According to ITR Economics, a global forecasting and consulting firm, the retail industry is currently at the peak of a growth cycle, which means the next step could be a downturn. The national media has been predicting that we are on the brink of a recession for several months, but ITR’s data indicates a much “softer” landing for retail than headlines would indicate. While signs may indicate a slowdown is coming, it won’t necessarily be catastrophic. Retailers that buckle down and ready themselves today will be much better prepared to successfully weather an upcoming shift in the economy.
Slow Growth Is Coming, But One Segment Will Continue To Boom
ITR’s data indicates that economic growth as a whole will stall through the end of 2019. The keyword to keep in mind is “stall.” It’s likely we will not be in a recession of negative growth in the consumer economy, but we can expect to see very low levels of growth with some retail segments expected to top out around 3%. Unsurprisingly, however, one retail segment is still on pace to experience growth despite the approaching downturn. That segment is e-commerce.

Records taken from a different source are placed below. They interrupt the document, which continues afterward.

#[export] Instance ide_driver_ok : BlockDriverOk idedisk.
Proof.
  split.
  - intros d [_ Hd]. exact Hd.
  - intros x d [Hr Hok] Hlk Hv Hd Hdev Hin%in_platter.
    destruct (alone_spec x (id_drv d)) as (s & E & Hr' & W1 & _); [split; [done|by apply invalid_pending|by right|done|congruence]|done|].
    cbn [iderw ide_driver]. rewrite E, Hd. exists (IdeDisk (drive s) (id_hist d)). cbn [dwf blocks past ide_driver id_drv id_hist].
    assert (Em : platter (media (drive s)) = platter (media (id_drv d))).
    { apply list_fmap_ext. intros i n _. apply W1. intros [? _]. congruence. }
    split_and!; [|done|by rewrite Em|done|done]. f_equal. unfold served. rewrite served_flags, Hd, Hdev. cbn [orb]. do 2 f_equal.
    unfold blk. cbn [blocks ide_driver]. rewrite list_lookup_total_alt, platter_lookup by done. done.
  - intros x d [Hr Hok] Hlk Hd Hdev Hin%in_platter [Hlen Hby].
    destruct (alone_spec x (id_drv d)) as (s & E & Hr' & W1 & W2); [split; [done|by apply dirty_pending|by right|done|done]|done|].
    cbn [iderw ide_driver]. rewrite E, Hd. eexists (IdeDisk (drive s) _). split; [f_equal; unfold served; rewrite served_flags, Hd; reflexivity|].
    cbn [dwf blocks past ide_driver id_drv id_hist].
    assert (Em : platter (media (drive s)) = <[Z.to_nat (b_blockno x) := b_data x]> (platter (media (id_drv d)))).
    { apply list_eq. intros k. destruct (decide (k < 1000)%nat) as [Hk|Hk].
      - replace k with (Z.to_nat (Z.of_nat k)) by lia. rewrite platter_lookup by lia. destruct (decide (Z.of_nat k = b_blockno x)) as [->|Hne].
        + rewrite list_lookup_insert_eq by (rewrite platter_length; lia). f_equal. specialize (W2 Hd eq_refl). by rewrite Hdev in W2.
        + rewrite list_lookup_insert_ne, platter_lookup by lia. f_equal. apply W1. tauto.
      - rewrite !lookup_ge_None_2; [done|rewrite length_insert, platter_length; lia|rewrite platter_length; lia]. }
    split_and!; [done| |done|done]. rewrite Em. apply Forall_insert; [done|]. by split.
Qed.
End below.

(** ** A drive *)

(** A drive that shows busy once after each command it completed, and ignores
    what is written until then. *)
Record sim := Sim { sim_phase : phase; sim_media : Z → Z → list Z; sim_reg : Z → Z; sim_lag : bool }.

Definition sim_status (p : phase) : Z :=
  match p with Ready => 0x40 | Failed => 0x41 | DataReady _ => 0x48 | _ => 0x80 end.

#[export] Instance sim_drive : Drive sim := {
  inb _ d := if sim_lag d then (0x80, Sim (sim_phase d) (sim_media d) (sim_reg d) false) else (sim_status (sim_phase d), d);
  outb p v d :=
    if sim_lag d then d else if decide (p = 0x1f7) then
      Sim (if v =? IDE_CMD_READ then Reading (unit_of (sim_reg d)) (lba (sim_reg d)) else Accepting (unit_of (sim_reg d)) (lba (sim_reg d)))
        (sim_media d) (sim_reg d) (sim_lag d)
    else Sim (sim_phase d) (sim_media d) (λ q, if decide (q = p) then v else sim_reg d q) (sim_lag d);
  insl _ d := if sim_lag d then ([], d) else match sim_phase d with DataReady l => (l, Sim Ready (sim_media d) (sim_reg d) (sim_lag d)) | _ => ([], d) end;
  outsl _ l d :=
    match sim_phase d with Accepting dr sec => Sim (Writing dr sec l) (sim_media d) (sim_reg d) (sim_lag d) | _ => d end;
  complete e d :=
    match sim_phase d with
    | Reading dr sec => Sim (if e then Failed else DataReady (sim_media d dr sec)) (sim_media d) (sim_reg d) true
    | Writing dr sec l =>
        Sim (if e then Failed else Ready) (if e then sim_media d else store (sim_media d) dr sec l) (sim_reg d) true
    | _ => d
    end;
  patience := 2;
}.
Lemma keeps_write_log : keeps_log write_log.
Proof. unfold write_log, write_log_body, lbread, lbwrite, lbrelse, ldata, lset_data, get_block. keeps. Qed.

Lemma keeps_install_trans : keeps_log install_trans.
Proof. unfold install_trans, install_body, lbread, lbwrite, lbrelse, ldata, lset_data, get_block. keeps. Qed.

Lemma keeps_write_head : keeps_log write_head.
Proof. unfold write_head, lbread, lbwrite, lbrelse, ldata, lset_data, get_block. keeps. Qed.

(** Whatever the disk holds, a commit that returns empties the log. *)
Lemma commit_log s s' :
  commit s = Ret tt s' → lg s' = if 0 <? lh_n (lg s) then set_lh_n 0 (lg s) else lg s.
Proof.
  unfold commit, getlog, gets, mbind, M_bind. destruct (0 <? lh_n (lg s)); [|by intros [= <-]].
  destruct (write_log s) as [[] t1| | | |] eqn:E1; [|done..].
  destruct (write_head t1) as [[] t2| | | |] eqn:E2; [|done..].
  destruct (install_trans t2) as [[] t3| | | |] eqn:E3; [|done..].
  unfold modlog, modify. intros E4%keeps_write_head. rewrite E4. cbn [lg].
  apply keeps_write_log in E1. apply keeps_write_head in E2. apply keeps_install_trans in E3. congruence.
Qed.

(** [used] holds, for every call between its [begin_op] and [end_op], how
    many blocks it has logged; a call logs at most [MAXOPBLOCKS] of them.
    [log_write] tests the log before it takes the lock, so other calls may
    run between its tests and its locked part: the step is the locked part
    alone, whenever the tests were made.  Between steps the calls may do
    anything to the buffer cache. *)
Inductive tx_step : lstate D * list Z → lstate D * list Z → Prop :=
| tx_begin s s' used : begin_op s = Ret tt s' → tx_step (s, used) (s', used ++ [0])
| tx_log s s' used i u b :
    used !! i = Some u → u < MAXOPBLOCKS → log_write_locked b s = Ret tt s' →
    tx_step (s, used) (s', <[i := u + 1]> used)
| tx_end s s' used i u : used !! i = Some u → end_op s = Ret tt s' → tx_step (s, used) (s', delete i used)
| tx_cache s s' used : lg s' = lg s → tx_step (s, used) (s', used).

Definition reserved (used : list Z) : Z := foldr (λ u a, MAXOPBLOCKS - u + a) 0 used.

Record tx_inv (size : Z) (s : lstate D) (used : list Z) : Prop := {
  ti_n : 0 <= lh_n (lg s);
  ti_used : Forall (λ u, 0 <= u <= MAXOPBLOCKS) used;
  ti_space : lh_n (lg s) + reserved used <= LOGSIZE;
  ti_out : l_outstanding (lg s) = Z.of_nat (length used);
  ti_comm : l_committing (lg s) = 0;
  ti_len : length (lh_block (lg s)) = Z.to_nat LOGSIZE;
  ti_size : l_size (lg s) = size;
}.

Lemma reserved_app l l' : reserved (l ++ l') = reserved l + reserved l'.
Proof. induction l; simpl; lia. Qed.

Lemma reserved_nonneg l : Forall (λ u, 0 <= u <= MAXOPBLOCKS) l → 0 <= reserved l <= MAXOPBLOCKS * Z.of_nat (length l).
Proof. induction 1; simpl; lia. Qed.

Lemma reserved_insert l i u v : l !! i = Some u → reserved (<[i := v]> l) = reserved l + u - v.
Proof.
  revert i. induction l as [|x l IH]; intros [|i] Hi; simpl in *; simplify_eq; [lia|].
  rewrite (IH _ Hi). lia.
Qed.

Lemma reserved_delete l i u : l !! i = Some u → reserved (delete i l) = reserved l + u - MAXOPBLOCKS.
Proof.
  revert i. induction l as [|x l IH]; intros [|i] Hi; simpl in *; simplify_eq; [lia|].
  rewrite (IH _ Hi). lia.
Qed.

Lemma begin_op_inv size s s' used : tx_inv size s used → begin_op s = Ret tt s' → tx_inv size s' (used ++ [0]).
Proof.
  intros [Hn Hu Hsp Ho Hc Hl Hz]. unfold begin_op, getlog, gets, id, mbind, M_bind. rewrite Hc.
  change (negb (0 =? 0)) with false. cbv iota.
  destruct (LOGSIZE <? _) eqn:E; [done|]. apply Z.ltb_ge in E. unfold modlog, modify. intros [= <-].
  split; cbn; try done.
  - apply Forall_app; split; [done|]. constructor; [unfold MAXOPBLOCKS; lia|constructor].
  - rewrite reserved_app. simpl. pose proof (reserved_nonneg _ Hu). lia.
  - rewrite length_app. simpl. lia.
Qed.

Lemma absorb_le (k i : nat) (l : list Z) (n : Z) : (i <= absorb k i l n <= i + k)%nat.
Proof.
  revert i. induction k as [|k IH]; intros i; simpl; [lia|].
  destruct (_ =? n); [lia|]. specialize (IH (S i)). lia.
Qed.

Lemma log_write_inv size s s' used i u b :
  tx_inv size s used → used !! i = Some u → u < MAXOPBLOCKS → log_write_locked b s = Ret tt s' →
  tx_inv size s' (<[i := u + 1]> used).
Proof.
  intros [Hn Hu Hsp Ho Hc Hl Hz] Hi Hlt. pose proof (Forall_lookup_1 _ _ _ _ Hu Hi) as Hu'. simpl in Hu'.
  unfold log_write_locked, getlog, gets, id, mbind, M_bind.
  unfold liftb at 1. destruct (getbuf b (bs s)) as [bb t| | | |]; [|done..].
  unfold set_block, getlog, gets, modlog, modify, mbind, M_bind. cbn [lg bs].
  set (k := absorb _ _ _ _). destruct (Nat.ltb k _) eqn:Hk; [|done]. apply Nat.ltb_lt in Hk.
  destruct (Z.of_nat k =? lh_n (lg s)) eqn:E; unfold mret, M_ret, liftb; cbn [lg bs];
    destruct (pin b t) as [[] t'| | | |]; try done; intros [= <-]; split; cbn; try done.
  all: rewrite ?length_insert, ?(reserved_insert _ _ _ _ Hi); try lia; try done.
  all: apply Forall_insert; [done|lia].
Qed.

Lemma end_op_inv size s s' used i u :
  tx_inv size s used → used !! i = Some u → end_op s = Ret tt s' → tx_inv size s' (delete i used).
Proof.
  intros [Hn Hu Hsp Ho Hc Hl Hz] Hi. pose proof (Forall_lookup_1 _ _ _ _ Hu Hi) as Hu'. simpl in Hu'.
  pose proof (lookup_lt_Some _ _ _ Hi) as Hlt.
  assert (Hlen : length (delete i used) = (length used - 1)%nat) by (apply length_delete; eauto).
  assert (Hu2 : Forall (λ u, 0 <= u <= MAXOPBLOCKS) (delete i used)).
  { apply Forall_forall. intros x Hx. rewrite Forall_forall in Hu. apply Hu.
    eapply elem_of_submseteq; [exact Hx|]. apply sublist_submseteq, sublist_delete. }
  unfold end_op, getlog, gets, modlog, modify, mbind, M_bind. cbn [lg bs l_committing set_outstanding].
  rewrite Hc. change (negb (0 =? 0)) with false. cbv iota. cbn [lg bs l_outstanding set_outstanding].
  destruct (_ =? 0) eqn:E.
  - apply Z.eqb_eq in E. destruct (commit _) as [[] t| | | |] eqn:Ec; [|done..]. intros [= <-].
    apply commit_log in Ec. cbn [lg lh_n set_committing set_outstanding] in Ec.
    assert (Hnil : delete i used = []) by (destruct (delete i used); [done|simpl in Hlen; lia]).
    rewrite Hnil. split; cbn [lg]; rewrite ?Ec; destruct (0 <? lh_n (lg s)) eqn:Ez; cbn; try done; try lia.
    apply Z.ltb_ge in Ez. unfold LOGSIZE, MAXOPBLOCKS. lia.
  - apply Z.eqb_neq in E. intros [= <-]. split; cbn; try done; [|lia].
    rewrite (reserved_delete _ _ _ Hi). lia.
Qed.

Now is the time for retailers to ratchet up their internet game to ensure a piece of the pie. Consumers will continue to spend money online and competition will be fierce, especially as in-store purchases are poised to dwindle. Savvy retailers are digging into their data to develop seamless omnichannel experiences that their customers want, delivering convenience and personalization to their best shoppers.
Get The Most From Your Marketing Dollars
Often times, a knee-jerk reaction to a downturn is to freeze or cut marketing budgets. However, it is companies that focus on marketing in downturns that manage to thrive. It will be imperative for CMOs to protect their budgets as much as possible and maximize their dollars to ensure that spending is optimized to its full potential.
A downturn isn’t always the best time to test out new channels or strategies with reckless abandon, but it is a great time to focus on testing and measuring to make sure that dollars are allocated to the areas that drive the most sales. When money is tight, every penny counts – and must be justified to leadership – so the more testing, measuring and optimizing that is in place, the better.
Lock Down Your Best Customers
Focusing on top customers is key during a downturn. Newer customers can be much more fickle when money is tight, but loyal, established customers can be counted on to continue spending, even if their purse strings do tighten a bit.
Before things start to dry up, retailers should solidify a strategy to keep in contact with their top customers and deliver personalized messaging and compelling offers that keep top shoppers engaged and keep them spending on critical items.
The Sky Isn’t Falling – But Times May Be Tight
Despite the alarms the media sends out about the retail apocalypse, an impending economic slowdown won’t destroy the sector. However, it’s important not to keep your head in the sand. Now is the time to get proactive, maximize spend, boost digital presence and lock down top customers. A little bit of planning and preparation will help stay the course throughout the rest of the year.